[concurrency-interest] Stricter read ordering

Roman Elizarov elizarov at devexperts.com
Thu Apr 24 12:00:29 EDT 2014


Also, it would be an interesting toy project to figure out which version (CAS or two volatile read/write ops in proper order) works faster in practise on different CPUs. Neither is satisfactory in practise anyway. Too bad we have direct access to fences only in Java 8 and still only via unsafe.

For my project, I would take the same approach that is used in StampedLock backport. I need CAS on write for lock anyway and I'll have to believe that Unsafe.getXXXVolatile provides the neccessary barrier in practise (I have not looked yet at its intinsic source to see why that should be true, though). I need a lock-free atomic snapshot (cannot spin forever while writer is suspended in the middle of write), so it has a writer-helping-reader path, too, but the core logic is still StampedLock-like.

On 24 апр. 2014 г., at 16:32, "Oleksandr Otenko" <oleksandr.otenko at oracle.com<mailto:oleksandr.otenko at oracle.com>> wrote:

Yes, I need to retract my statement about CAS. I checked the CAS thread again. It does say that "just" a pair of load/store is not adequate for Java. So, then the CAS-based version must be OK. I would still like to point out that my version doesn't rely on underspecified semantics of CAS.

Alex

On 24/04/2014 09:52, Roman Elizarov wrote:
Below is a solution to the original problem posted by Tobias using Java 8 StamedLock. I’ve expanded the actual implementation of StampedLock’s operations in comments for the ease of reference in the further discussion:

class StampedData {
    // THE NEXT LINE ESSENTIALLY CONTAINS long state
    private final StampedLock lock = new StampedLock();

    // this is the data I protect, in reality there is much more protected state
    private int x, y;

    public synchronized void update(int x, int y) {
        // I guarantee single writers to this method,
        // illustrated with 'synchronized' in this simplification
        // first acquire write lock
        // THE NEXT LINE ESSENTIALLY EXPANDS TO: stamp = state; state.CAS(stamp, stamp += WBIT);
        long stamp = lock.tryWriteLock(); // always succeeds in single-writer case
        // then write protected data (non-volatile writes)
        this.x = x;
        this.y = y;
        // then release write lock
        // THE NEXT LINE ESSENTIALLY EXPANDS TO: state = stamp + WBIT;
        lock.unlockWrite(stamp);
    }

    public DataCarrier read() {
        // I allow multiple readers, so this method is not synchronized
        int x, y;
        int v0;
        while (true) {
            // first try optimistic read
            // THE NEXT LINE ESSENTIALLY EXPANDS TO: stamp = state; // if was not locked by writer
            long stamp = lock.tryOptimisticRead();
            if (stamp == 0)
                continue; // immediately abort, because write in progress was detected
            // then read protected data
            x = this.x;
            y = this.y;
            // validate to make sure that the read was consistent
            // THE NEXT LINE ESSENTIALLY EXPANDS TO: loadFence; if (state == stamp) break;
            if (lock.validate(stamp))
                break;
        }
        return new DataCarrier(x, y);
    }
}

As you can see, it is virtually the same code as I’ve presented in my original solution where “version” is replaced by StampedLock’s “state”. The primary difference can be found in the read path, when StampedLock uses loadFence to ensure LoadLoad barrier after the read of the protected data and before checking that state did not change. There is no Unsafe.loadFence before Java 8, so my solution had to resort to what Hans Boehm named “read-dont-modify-write” operation using CAS.

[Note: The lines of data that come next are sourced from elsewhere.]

Lemma last_binding_Some k l v :
  last_binding k l = Some v ↔
  ∃ pre post, l = pre ++ (k +:+ "=" +:+ v) :: post
              ∧ has_byte "=" k = false ∧ unbound k post.
Proof.
  split.
  - induction l as [|s t IH]; simpl; [done|].
    destruct (last_binding k t) as [w|] eqn:Ht.
    + intros [= ->]. destruct (IH eq_refl) as (pre & post & -> & Hk & Hpost).
      by exists (s :: pre), post.
    + destruct (key_value s) as [[k' v']|] eqn:Hs; [|done].
      destruct (decide (k' = k)) as [->|]; [|done]. intros [= ->].
      apply key_value_Some in Hs as [-> Hk].
      exists [], t. split; [done|]. split; [done|].
      by apply last_binding_None.
  - intros (pre & post & -> & Hk & Hpost).
    induction pre as [|x pre IH]; simpl.
    + rewrite (proj2 (last_binding_None k post Hk) Hpost).
      rewrite (proj2 (key_value_Some _ k v) (conj eq_refl Hk)).
      by rewrite decide_True.
    + by rewrite IH.
Qed.


(** ** The resolver *)

Section ResolverFacts.
Context {Result : Type}.
Implicit Types (c : config) (args N : string) (tr : list (event Result)).

Lemma index_absent_or_empty (m : gmap string string) (k : string) :
  index m k = "" ↔ m !! k = None ∨ m !! k = Some "".
Proof.
  unfold index. destruct (m !! k) as [v|]; simpl; split; intros H.
  - right. by subst.
  - destruct H as [H|H]; [done | by inversion H].
  - by left.
  - done.
Qed.

Lemma getNetConf_missing c args tr :
  namespace_of args = "" →
  getNetConf c args tr =
    (Returns (None, Some (errors_New "Kubernetes namespace argument missing or empty.")),
     tr).
Proof.
  unfold namespace_of, getNetConf. intros ->.
  by rewrite decide_True.
Qed.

Now, let us take a closer look at the write path in update method. You can see that StampedLock’s write path is the same as the write path that was used in my original solution (version is updated with CAS before writing protected data and updated again with volatile write after it). So, what happens if this CAS is not atomic from the standpoint of the memory model, but is modelled as two separate operations, the first being volatile read, the second one being volatile write?

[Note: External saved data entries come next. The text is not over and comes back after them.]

(** * candles: Ichimoku indicator engine, 5-candle strategy and trade log

    Shallow embedding of [streamlit_app.py]: [calculate_ichimoku],
    [apply_trading_strategy] and [log_trade], together with the part of
    pandas they call (rolling windows, shifts, pointwise arithmetic, [head],
    [mean], [iloc]).

    Modelling choices.
    - A float64 cell is [option Q]: [None] is NaN, [Some q] a number.  Prices
      are exact rationals; binary64 rounding is not modelled.
    - A data frame is the list of its rows.  A row carries the six columns
      the program reads: symbol, open, high, low, close and lastTrade.  Every
      price cell of a quote row holds a number; NaN only arises inside the
      derived indicator series.
    - Streamlit output, the wall clock and the file trade_log.csv form an
      explicit [World] threaded through a small state-and-exception monad.
      Opening and writing the file are assumed to succeed.
    - [calculate_ichimoku] takes its closing prices from the lastTrade
      column, [apply_trading_strategy] from the close column; the two columns
      are kept apart here as they are in the source.
    - [fetch_stock_data] is embedded with the HTTP client as a parameter:
      a session is what [session.get(url).json()] yields for each URL.  The
      frame it builds has the columns of the feed, not the six above, so it
      is kept as the list of the JSON records it was built from.
    - The OAuth handshake, the plot, [main] and the module-level logging
      setup are not part of the embedding. *)

From Stdlib Require Import QArith Qminmax Lqa.
From stdpp Require Import base list strings.

Local Open Scope nat_scope.

(** ** The pandas fragment used by the program *)

Module Pandas.

(** A float64 Series with the default RangeIndex. *)
Abbreviation Series := (list (option Q)).

(** [len(s)] *)
Definition len {A} (s : list A) : nat := length s.

(** The non-NaN observations of a window, in order. *)
Definition observations (win : Series) : list Q := omap id win.

(** Positions [max(0, i-w+1) .. i] of [s]: the trailing window that
    [s.rolling(window=w)] looks at for position [i]. *)
Definition window_at (w : nat) (s : Series) (i : nat) : Series :=
  drop (S i - w) (take (S i) s).

(** Fold a binary choice over a non-empty list of observations. *)
Definition reduce (f : Q -> Q -> Q) (obs : list Q) : option Q :=
  match obs with
  | [] => None
  | x :: xs => Some (foldl f x xs)
  end.

(** [s.rolling(window=w).agg()] with the default [min_periods = w]: NaN
    unless the window holds at least [w] observations. *)
Definition rolling (f : Q -> Q -> Q) (w : nat) (s : Series) : Series :=
  (fun i =>
     let obs := observations (window_at w s i) in
     if length obs <? w then None else reduce f obs) <$> seq 0 (length s).

(** [s.rolling(window=w).max()] and [.min()] *)
Definition rolling_max : nat -> Series -> Series := rolling Qmax.
Definition rolling_min : nat -> Series -> Series := rolling Qmin.

(** [a + b] on two series with the same index: NaN propagates. *)
Definition add (a b : Series) : Series :=
  zip_with (fun x y =>
              match x, y with
              | Some p, Some q => Some (p + q)%Q
              | _, _ => None
              end) a b.

(** [a / d] for a scalar [d]. *)
Definition div (a : Series) (d : Q) : Series :=
  fmap (M := option) (fun p => (p / d)%Q) <$> a.

(** [s.shift(periods)]: same length, values moved by [periods] positions,
    NaN filled in at the vacated end. *)
Definition shift (periods : Z) (s : Series) : Series :=
  let n := length s in
  if (0 <=? periods)%Z
  then take n (replicate (Z.to_nat periods) None ++ s)
  else drop (Z.to_nat (- periods)) s
         ++ replicate (Nat.min (Z.to_nat (- periods)) n) None.

(** [s.head(n)] *)
Definition head {A} (n : nat) (s : list A) : list A := take n s.

(** Sum of observations, left to right. *)
Definition sum (obs : list Q) : Q := foldl Qplus 0%Q obs.

(** [s.mean()] with the default [skipna=True]: NaN on no observation. *)
Definition mean (s : Series) : option Q :=
  match observations s with
  | [] => None
  | obs => Some (sum obs / inject_Z (Z.of_nat (length obs)))%Q
  end.

(** Python's [>] and [<] on floats: false as soon as one side is NaN. *)
Definition gt (x y : option Q) : bool :=
  match x, y with
  | Some p, Some q => match (p ?= q)%Q with Gt => true | _ => false end
  | _, _ => false
  end.

Definition lt (x y : option Q) : bool :=
  match x, y with
  | Some p, Some q => match (p ?= q)%Q with Lt => true | _ => false end
  | _, _ => false
  end.

End Pandas.

(** ** Quote rows and data frames *)

Record QuoteRow := mkQuoteRow {
  symbol : string;
  open : Q;
  high : Q;
  low : Q;
  close : Q;
  lastTrade : Q
}.

Abbreviation DataFrame := (list QuoteRow).

(** [data['high']] and the like: one numeric column as a Series. *)
Definition column (f : QuoteRow -> Q) (data : DataFrame) : Pandas.Series :=
  (fun r => Some (f r)) <$> data.

(** [data['symbol']] *)
Definition symbol_column (data : DataFrame) : list string := symbol <$> data.

(** ** The world: Streamlit alerts, the clock, trade_log.csv *)

(** A piece of an f-string: literal text or an interpolated value. *)
Inductive Piece :=
| Lit (s : string)
| Num (x : Q)
| TradeInfoRepr (sym act : string) (price : Q).

Inductive Alert :=
| AlertError (msg : list Piece)
| AlertSuccess (msg : list Piece)
| AlertInfo (msg : list Piece).

(** A cell of a CSV row as handed to [csv.writer.writerow]. *)
Inductive Cell :=
| CellTime (t : Z)
| CellStr (s : string)
| CellNum (x : Q).

Abbreviation CsvRow := (list Cell).

Record World := mkWorld {
  (** rows of trade_log.csv, [None] while the file does not exist *)
  trade_log_csv : option (list CsvRow);
  (** what [datetime.datetime.now()] returns *)
  clock : Z;
  (** alerts shown so far, oldest first *)
  screen : list Alert
}.

Inductive PyExn := IndexError.

Inductive Outcome (A : Type) :=
| Returns (a : A) (w : World)
| Raises (e : PyExn) (w : World).
Arguments Returns {A} a w.
Arguments Raises {A} e w.

Definition M (A : Type) : Type := World -> Outcome A.

Definition ret {A} (a : A) : M A := fun w => Returns a w.

Definition bind {A B} (m : M A) (k : A -> M B) : M B :=
  fun w =>
    match m w with
    | Returns a w' => k a w'
    | Raises e w' => Raises e w'
    end.

Definition raise {A} (e : PyExn) : M A := fun w => Raises e w.

Declare Scope py_scope.
Delimit Scope py_scope with py.
Notation "x <- m ;; k" := (bind m (fun x => k))
  (at level 100, m at next level, right associativity) : py_scope.
Notation "m ;;; k" := (bind m (fun _ => k))
  (at level 100, right associativity) : py_scope.
Local Open Scope py_scope.

Definition st_alert (a : Alert) : M unit :=
  fun w => Returns tt (mkWorld (trade_log_csv w) (clock w) (screen w ++ [a])).

Definition st_error (msg : list Piece) : M unit := st_alert (AlertError msg).
Definition st_success (msg : list Piece) : M unit := st_alert (AlertSuccess msg).
Definition st_info (msg : list Piece) : M unit := st_alert (AlertInfo msg).

(** [datetime.datetime.now()] *)
Definition datetime_now : M Z := fun w => Returns (clock w) w.

(** [s.iloc[i]]: IndexError out of bounds. *)
Definition iloc {A} (s : list A) (i : nat) : M A :=
  match s !! i with
  | Some x => ret x
  | None => raise IndexError
  end.

(** Rows currently in the file; an absent file has none. *)
Definition log_rows (w : World) : list CsvRow := default [] (trade_log_csv w).

(** [open('trade_log.csv', mode='a')] then [writer.writerow(row)]: the file
    is created when absent and the row goes after everything in it. *)
Definition append_row (row : CsvRow) : M unit :=
  fun w => Returns tt (mkWorld (Some (log_rows w ++ [row])) (clock w) (screen w)).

As you’ve correctly observed, in this model non-volatile writes to the protected state can be reordered in between the volatile read and volatile write that constitute CAS. If this happens, reader can read an inconsistent snapshot of the protected state without detecting this fact (validate will return true), if all reader’s actions take effect in between those volatile read and volatile write that constitute CAS. Q.E.D. From the memory model perspective (in JLS Chapter 17 terms) CAS has to be represented as one “inter-thread action” that has effect of both volatile read and volatile write. Otherwise, StampedLock idiom is broken.

From: Oleksandr Otenko [mailto:oleksandr.otenko at oracle.com]
Sent: Thursday, April 24, 2014 1:20 AM
To: Roman Elizarov
Cc: concurrency-interest at cs.oswego.edu<mailto:concurrency-interest at cs.oswego.edu>
Subject: Re: [concurrency-interest] Stricter read ordering

Can you quote the exact spot? I see it is quite different from your suggestion, and where I look it doesn't seem atomicity of CAS matters.


Alex

On 23/04/2014 20:57, Roman Elizarov wrote:
You are right. You cannot just split CAS into load and store this way. Actually, if you analyze required barriers for write path in the same way as I did for read path (remember, that writer has to have StoreStore barrier before version write and subsequent non-volatile writes), you see that you need to insert volatile read _after_ the version.write() in the write path, so it becomes:

Writer does (in PO): version.volatileWrite();  {StoreLoad emitted}; something.volatileRead(); {LoadStore emitted} x.write(); y.write(); {StoreStore emitted}; version.write();

This effectively gives you StoreStore barrier between version write and a first non-volatile write of protected data state. Ordering those two volatile operations at the beginning of write path the other way around, as in your example below, does not provide the necessary barrier to guarantee correctness of this idiom.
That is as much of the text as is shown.